[Start of section]

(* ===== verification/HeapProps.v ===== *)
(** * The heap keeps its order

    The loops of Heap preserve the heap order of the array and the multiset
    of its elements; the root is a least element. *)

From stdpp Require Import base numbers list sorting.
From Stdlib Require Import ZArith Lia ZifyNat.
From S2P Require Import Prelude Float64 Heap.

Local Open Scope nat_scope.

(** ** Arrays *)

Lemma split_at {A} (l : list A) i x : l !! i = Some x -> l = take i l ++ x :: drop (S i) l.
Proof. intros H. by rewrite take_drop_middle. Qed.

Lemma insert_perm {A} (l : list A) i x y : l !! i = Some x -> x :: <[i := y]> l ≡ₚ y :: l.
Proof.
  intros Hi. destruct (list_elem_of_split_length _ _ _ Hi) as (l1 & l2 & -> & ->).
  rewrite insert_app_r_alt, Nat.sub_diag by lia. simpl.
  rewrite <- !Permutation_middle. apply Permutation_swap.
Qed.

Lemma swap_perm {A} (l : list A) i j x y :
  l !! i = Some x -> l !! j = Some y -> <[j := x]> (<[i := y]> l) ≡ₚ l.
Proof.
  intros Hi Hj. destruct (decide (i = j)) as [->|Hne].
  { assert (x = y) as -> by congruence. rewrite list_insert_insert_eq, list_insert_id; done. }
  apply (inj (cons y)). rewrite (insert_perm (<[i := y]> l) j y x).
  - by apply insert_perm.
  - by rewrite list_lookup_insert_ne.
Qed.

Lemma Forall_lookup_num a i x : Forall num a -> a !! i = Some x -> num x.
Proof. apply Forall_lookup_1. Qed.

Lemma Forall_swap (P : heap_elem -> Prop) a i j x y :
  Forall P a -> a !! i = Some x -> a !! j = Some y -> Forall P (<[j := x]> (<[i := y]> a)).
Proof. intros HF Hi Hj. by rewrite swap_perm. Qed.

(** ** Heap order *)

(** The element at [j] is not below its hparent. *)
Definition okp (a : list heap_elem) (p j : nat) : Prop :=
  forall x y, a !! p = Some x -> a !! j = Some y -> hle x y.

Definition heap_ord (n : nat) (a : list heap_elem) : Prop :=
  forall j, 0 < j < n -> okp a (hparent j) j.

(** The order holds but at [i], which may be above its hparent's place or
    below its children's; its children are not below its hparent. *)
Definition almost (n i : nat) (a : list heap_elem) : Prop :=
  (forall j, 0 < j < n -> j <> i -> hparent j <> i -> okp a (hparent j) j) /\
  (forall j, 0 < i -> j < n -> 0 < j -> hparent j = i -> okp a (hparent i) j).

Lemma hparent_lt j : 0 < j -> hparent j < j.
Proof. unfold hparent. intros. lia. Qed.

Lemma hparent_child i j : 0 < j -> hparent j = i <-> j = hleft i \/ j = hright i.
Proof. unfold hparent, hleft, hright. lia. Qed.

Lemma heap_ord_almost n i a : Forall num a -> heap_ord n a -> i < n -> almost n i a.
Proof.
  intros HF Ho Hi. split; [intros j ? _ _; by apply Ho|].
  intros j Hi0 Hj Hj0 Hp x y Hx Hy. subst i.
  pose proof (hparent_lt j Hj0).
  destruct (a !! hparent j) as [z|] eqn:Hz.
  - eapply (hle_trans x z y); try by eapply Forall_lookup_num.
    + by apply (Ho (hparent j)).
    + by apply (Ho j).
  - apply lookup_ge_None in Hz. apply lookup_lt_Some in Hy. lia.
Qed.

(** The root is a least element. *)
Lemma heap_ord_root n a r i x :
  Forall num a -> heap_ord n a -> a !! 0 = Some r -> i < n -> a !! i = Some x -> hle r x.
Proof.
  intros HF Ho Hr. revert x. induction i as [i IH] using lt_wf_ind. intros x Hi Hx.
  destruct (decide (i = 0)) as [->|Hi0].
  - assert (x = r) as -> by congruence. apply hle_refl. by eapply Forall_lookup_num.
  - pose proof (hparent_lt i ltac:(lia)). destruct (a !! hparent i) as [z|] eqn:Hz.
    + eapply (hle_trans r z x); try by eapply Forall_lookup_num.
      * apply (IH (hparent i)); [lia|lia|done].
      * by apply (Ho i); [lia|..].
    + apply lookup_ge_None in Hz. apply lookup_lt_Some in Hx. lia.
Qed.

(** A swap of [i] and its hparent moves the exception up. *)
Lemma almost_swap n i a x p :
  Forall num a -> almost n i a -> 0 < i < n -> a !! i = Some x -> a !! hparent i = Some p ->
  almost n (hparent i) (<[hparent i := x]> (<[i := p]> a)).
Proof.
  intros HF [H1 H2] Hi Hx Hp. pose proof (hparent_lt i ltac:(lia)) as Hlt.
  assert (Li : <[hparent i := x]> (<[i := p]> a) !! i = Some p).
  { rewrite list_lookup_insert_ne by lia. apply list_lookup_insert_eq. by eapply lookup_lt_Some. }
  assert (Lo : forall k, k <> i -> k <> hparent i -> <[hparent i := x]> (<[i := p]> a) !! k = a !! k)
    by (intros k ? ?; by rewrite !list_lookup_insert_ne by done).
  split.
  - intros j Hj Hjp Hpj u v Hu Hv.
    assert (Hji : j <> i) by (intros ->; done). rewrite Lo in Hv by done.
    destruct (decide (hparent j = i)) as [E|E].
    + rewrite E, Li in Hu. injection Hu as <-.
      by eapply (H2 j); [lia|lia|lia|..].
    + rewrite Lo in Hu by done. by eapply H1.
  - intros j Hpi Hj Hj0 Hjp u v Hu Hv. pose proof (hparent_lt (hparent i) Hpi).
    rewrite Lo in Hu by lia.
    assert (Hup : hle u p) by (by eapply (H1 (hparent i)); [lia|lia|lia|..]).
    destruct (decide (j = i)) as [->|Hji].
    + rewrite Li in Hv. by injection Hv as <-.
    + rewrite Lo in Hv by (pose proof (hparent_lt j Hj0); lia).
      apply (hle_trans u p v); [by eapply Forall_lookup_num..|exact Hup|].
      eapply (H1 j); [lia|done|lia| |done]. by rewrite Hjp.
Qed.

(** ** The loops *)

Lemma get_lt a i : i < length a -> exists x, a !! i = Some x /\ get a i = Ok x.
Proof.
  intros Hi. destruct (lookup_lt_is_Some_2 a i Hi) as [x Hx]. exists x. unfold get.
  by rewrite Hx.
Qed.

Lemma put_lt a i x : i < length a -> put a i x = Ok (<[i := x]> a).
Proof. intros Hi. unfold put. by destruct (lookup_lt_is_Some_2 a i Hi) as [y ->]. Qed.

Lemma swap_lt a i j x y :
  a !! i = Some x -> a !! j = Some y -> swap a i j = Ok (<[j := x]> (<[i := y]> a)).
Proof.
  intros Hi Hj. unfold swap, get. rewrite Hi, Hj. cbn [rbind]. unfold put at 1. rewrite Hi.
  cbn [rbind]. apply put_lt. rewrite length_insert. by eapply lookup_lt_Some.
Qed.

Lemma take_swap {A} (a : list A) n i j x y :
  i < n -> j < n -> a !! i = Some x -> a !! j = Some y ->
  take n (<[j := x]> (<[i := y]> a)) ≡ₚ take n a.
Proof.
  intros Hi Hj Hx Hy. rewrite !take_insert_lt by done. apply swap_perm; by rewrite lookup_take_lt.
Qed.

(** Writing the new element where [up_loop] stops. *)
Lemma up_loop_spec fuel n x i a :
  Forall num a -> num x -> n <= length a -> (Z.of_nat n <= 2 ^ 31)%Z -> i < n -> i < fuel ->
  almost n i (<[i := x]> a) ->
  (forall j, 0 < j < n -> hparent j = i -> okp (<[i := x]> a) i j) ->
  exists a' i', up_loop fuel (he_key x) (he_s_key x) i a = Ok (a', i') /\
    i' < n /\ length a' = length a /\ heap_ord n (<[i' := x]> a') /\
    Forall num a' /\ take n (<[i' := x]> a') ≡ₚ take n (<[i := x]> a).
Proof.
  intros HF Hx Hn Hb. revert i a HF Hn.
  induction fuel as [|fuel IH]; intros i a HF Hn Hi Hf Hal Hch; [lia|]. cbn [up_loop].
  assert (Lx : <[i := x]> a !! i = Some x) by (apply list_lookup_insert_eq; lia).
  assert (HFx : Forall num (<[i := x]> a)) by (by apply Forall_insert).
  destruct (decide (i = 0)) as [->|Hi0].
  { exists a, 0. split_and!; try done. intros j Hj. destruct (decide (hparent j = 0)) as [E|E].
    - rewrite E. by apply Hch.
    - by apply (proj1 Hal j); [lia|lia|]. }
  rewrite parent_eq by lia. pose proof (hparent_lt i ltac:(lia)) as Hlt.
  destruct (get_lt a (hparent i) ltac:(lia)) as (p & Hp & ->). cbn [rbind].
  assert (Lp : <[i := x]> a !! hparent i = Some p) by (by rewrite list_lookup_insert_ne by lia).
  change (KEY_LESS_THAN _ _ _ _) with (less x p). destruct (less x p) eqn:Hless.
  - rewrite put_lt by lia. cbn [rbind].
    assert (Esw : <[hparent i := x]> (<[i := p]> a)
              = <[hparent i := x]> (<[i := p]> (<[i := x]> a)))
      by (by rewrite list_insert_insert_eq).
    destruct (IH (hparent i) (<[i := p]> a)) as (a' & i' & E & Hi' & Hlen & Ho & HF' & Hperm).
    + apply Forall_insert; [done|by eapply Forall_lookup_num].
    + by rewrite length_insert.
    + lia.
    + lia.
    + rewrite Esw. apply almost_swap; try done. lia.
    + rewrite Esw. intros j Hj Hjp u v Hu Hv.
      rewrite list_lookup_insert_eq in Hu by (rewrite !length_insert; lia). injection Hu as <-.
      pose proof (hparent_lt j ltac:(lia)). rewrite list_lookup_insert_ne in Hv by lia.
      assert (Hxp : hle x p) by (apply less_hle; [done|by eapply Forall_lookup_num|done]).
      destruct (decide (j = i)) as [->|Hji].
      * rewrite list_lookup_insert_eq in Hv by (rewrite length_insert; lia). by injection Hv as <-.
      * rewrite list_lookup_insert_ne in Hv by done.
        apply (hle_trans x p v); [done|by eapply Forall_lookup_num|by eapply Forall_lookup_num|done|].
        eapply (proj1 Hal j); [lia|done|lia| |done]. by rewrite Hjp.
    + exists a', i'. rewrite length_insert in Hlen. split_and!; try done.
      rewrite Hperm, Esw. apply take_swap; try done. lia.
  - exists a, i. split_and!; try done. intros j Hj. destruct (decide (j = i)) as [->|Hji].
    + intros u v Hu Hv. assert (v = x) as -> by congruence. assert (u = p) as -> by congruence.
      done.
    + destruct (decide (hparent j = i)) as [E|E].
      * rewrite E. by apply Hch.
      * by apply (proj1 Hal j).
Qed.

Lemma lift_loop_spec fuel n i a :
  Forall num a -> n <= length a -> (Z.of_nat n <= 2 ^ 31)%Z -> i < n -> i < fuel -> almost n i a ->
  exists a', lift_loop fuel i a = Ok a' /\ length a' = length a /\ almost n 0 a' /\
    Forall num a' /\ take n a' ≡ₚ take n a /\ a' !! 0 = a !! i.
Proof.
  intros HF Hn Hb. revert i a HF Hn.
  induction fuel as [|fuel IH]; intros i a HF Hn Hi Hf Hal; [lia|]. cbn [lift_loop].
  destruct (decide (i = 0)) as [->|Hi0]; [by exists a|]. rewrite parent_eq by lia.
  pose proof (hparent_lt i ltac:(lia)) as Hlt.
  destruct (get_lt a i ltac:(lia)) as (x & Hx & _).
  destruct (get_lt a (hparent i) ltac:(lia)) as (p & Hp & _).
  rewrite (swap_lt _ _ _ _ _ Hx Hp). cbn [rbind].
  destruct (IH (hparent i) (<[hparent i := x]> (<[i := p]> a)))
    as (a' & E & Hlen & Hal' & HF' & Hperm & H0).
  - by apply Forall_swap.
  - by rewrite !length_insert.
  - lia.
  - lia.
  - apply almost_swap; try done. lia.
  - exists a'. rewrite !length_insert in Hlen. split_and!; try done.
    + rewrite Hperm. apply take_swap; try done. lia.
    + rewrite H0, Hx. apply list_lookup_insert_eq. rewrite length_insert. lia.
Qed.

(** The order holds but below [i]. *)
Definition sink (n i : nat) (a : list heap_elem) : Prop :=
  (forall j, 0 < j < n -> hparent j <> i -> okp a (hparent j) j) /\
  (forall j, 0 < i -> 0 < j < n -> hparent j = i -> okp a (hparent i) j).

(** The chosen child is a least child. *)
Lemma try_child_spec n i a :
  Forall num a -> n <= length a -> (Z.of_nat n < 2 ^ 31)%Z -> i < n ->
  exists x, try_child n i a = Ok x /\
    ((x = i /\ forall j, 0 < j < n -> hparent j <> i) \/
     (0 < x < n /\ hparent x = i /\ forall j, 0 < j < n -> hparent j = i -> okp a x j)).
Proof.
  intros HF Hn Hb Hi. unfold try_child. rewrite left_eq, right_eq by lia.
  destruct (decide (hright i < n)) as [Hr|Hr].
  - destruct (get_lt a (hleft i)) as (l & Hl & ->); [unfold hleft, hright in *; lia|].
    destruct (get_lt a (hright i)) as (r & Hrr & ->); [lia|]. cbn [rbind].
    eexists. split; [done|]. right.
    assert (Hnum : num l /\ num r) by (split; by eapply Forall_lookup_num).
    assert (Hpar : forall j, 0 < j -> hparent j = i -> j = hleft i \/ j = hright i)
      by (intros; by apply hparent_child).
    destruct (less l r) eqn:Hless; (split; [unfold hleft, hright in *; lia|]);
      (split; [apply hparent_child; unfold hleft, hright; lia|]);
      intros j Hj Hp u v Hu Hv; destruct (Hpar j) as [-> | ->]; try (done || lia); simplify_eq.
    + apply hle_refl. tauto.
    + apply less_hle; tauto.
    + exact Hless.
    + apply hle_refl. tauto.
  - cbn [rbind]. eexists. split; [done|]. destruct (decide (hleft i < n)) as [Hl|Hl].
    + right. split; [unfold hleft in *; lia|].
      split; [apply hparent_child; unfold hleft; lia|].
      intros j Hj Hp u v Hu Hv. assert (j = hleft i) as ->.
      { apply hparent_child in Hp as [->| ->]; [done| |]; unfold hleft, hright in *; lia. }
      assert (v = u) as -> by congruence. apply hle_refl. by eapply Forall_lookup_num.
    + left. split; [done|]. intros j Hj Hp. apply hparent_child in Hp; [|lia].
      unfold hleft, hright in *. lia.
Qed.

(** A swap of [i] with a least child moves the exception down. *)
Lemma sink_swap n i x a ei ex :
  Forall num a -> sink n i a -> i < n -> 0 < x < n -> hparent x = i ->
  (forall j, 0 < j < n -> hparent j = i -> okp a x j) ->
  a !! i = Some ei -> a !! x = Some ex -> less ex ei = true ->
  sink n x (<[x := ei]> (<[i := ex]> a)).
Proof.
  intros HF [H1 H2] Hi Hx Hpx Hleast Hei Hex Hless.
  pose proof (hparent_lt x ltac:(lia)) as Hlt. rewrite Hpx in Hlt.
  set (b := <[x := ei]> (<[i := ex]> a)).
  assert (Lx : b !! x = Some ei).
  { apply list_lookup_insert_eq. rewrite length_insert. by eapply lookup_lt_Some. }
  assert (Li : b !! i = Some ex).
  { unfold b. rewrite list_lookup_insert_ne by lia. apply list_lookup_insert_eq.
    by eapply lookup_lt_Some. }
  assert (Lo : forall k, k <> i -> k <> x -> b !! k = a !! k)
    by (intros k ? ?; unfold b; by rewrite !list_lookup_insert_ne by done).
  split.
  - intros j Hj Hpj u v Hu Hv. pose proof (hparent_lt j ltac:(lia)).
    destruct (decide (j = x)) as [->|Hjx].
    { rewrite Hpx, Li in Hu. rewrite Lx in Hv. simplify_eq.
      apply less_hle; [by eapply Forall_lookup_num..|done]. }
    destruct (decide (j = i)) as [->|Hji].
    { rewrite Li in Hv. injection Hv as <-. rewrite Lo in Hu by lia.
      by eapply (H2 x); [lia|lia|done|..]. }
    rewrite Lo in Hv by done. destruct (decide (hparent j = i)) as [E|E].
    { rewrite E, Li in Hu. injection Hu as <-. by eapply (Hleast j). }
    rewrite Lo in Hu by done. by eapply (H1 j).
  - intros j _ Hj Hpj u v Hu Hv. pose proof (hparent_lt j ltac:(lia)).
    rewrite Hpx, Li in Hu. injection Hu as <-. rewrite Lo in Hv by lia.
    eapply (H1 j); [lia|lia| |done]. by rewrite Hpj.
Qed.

[End of section]

EXERCISE> Take the stretch of lines above from the one containing "(forall j, 0 < j < n -> j" through the one containing "(** The root is a least element. *)" and repeat it exactly, adding no other line.

SOLUTION BELOW>
  (forall j, 0 < j < n -> j <> i -> hparent j <> i -> okp a (hparent j) j) /\
  (forall j, 0 < i -> j < n -> 0 < j -> hparent j = i -> okp a (hparent i) j).

Lemma hparent_lt j : 0 < j -> hparent j < j.
Proof. unfold hparent. intros. lia. Qed.

Lemma hparent_child i j : 0 < j -> hparent j = i <-> j = hleft i \/ j = hright i.
Proof. unfold hparent, hleft, hright. lia. Qed.

Lemma heap_ord_almost n i a : Forall num a -> heap_ord n a -> i < n -> almost n i a.
Proof.
  intros HF Ho Hi. split; [intros j ? _ _; by apply Ho|].
  intros j Hi0 Hj Hj0 Hp x y Hx Hy. subst i.
  pose proof (hparent_lt j Hj0).
  destruct (a !! hparent j) as [z|] eqn:Hz.
  - eapply (hle_trans x z y); try by eapply Forall_lookup_num.
    + by apply (Ho (hparent j)).
    + by apply (Ho j).
  - apply lookup_ge_None in Hz. apply lookup_lt_Some in Hy. lia.
Qed.

(** The root is a least element. *)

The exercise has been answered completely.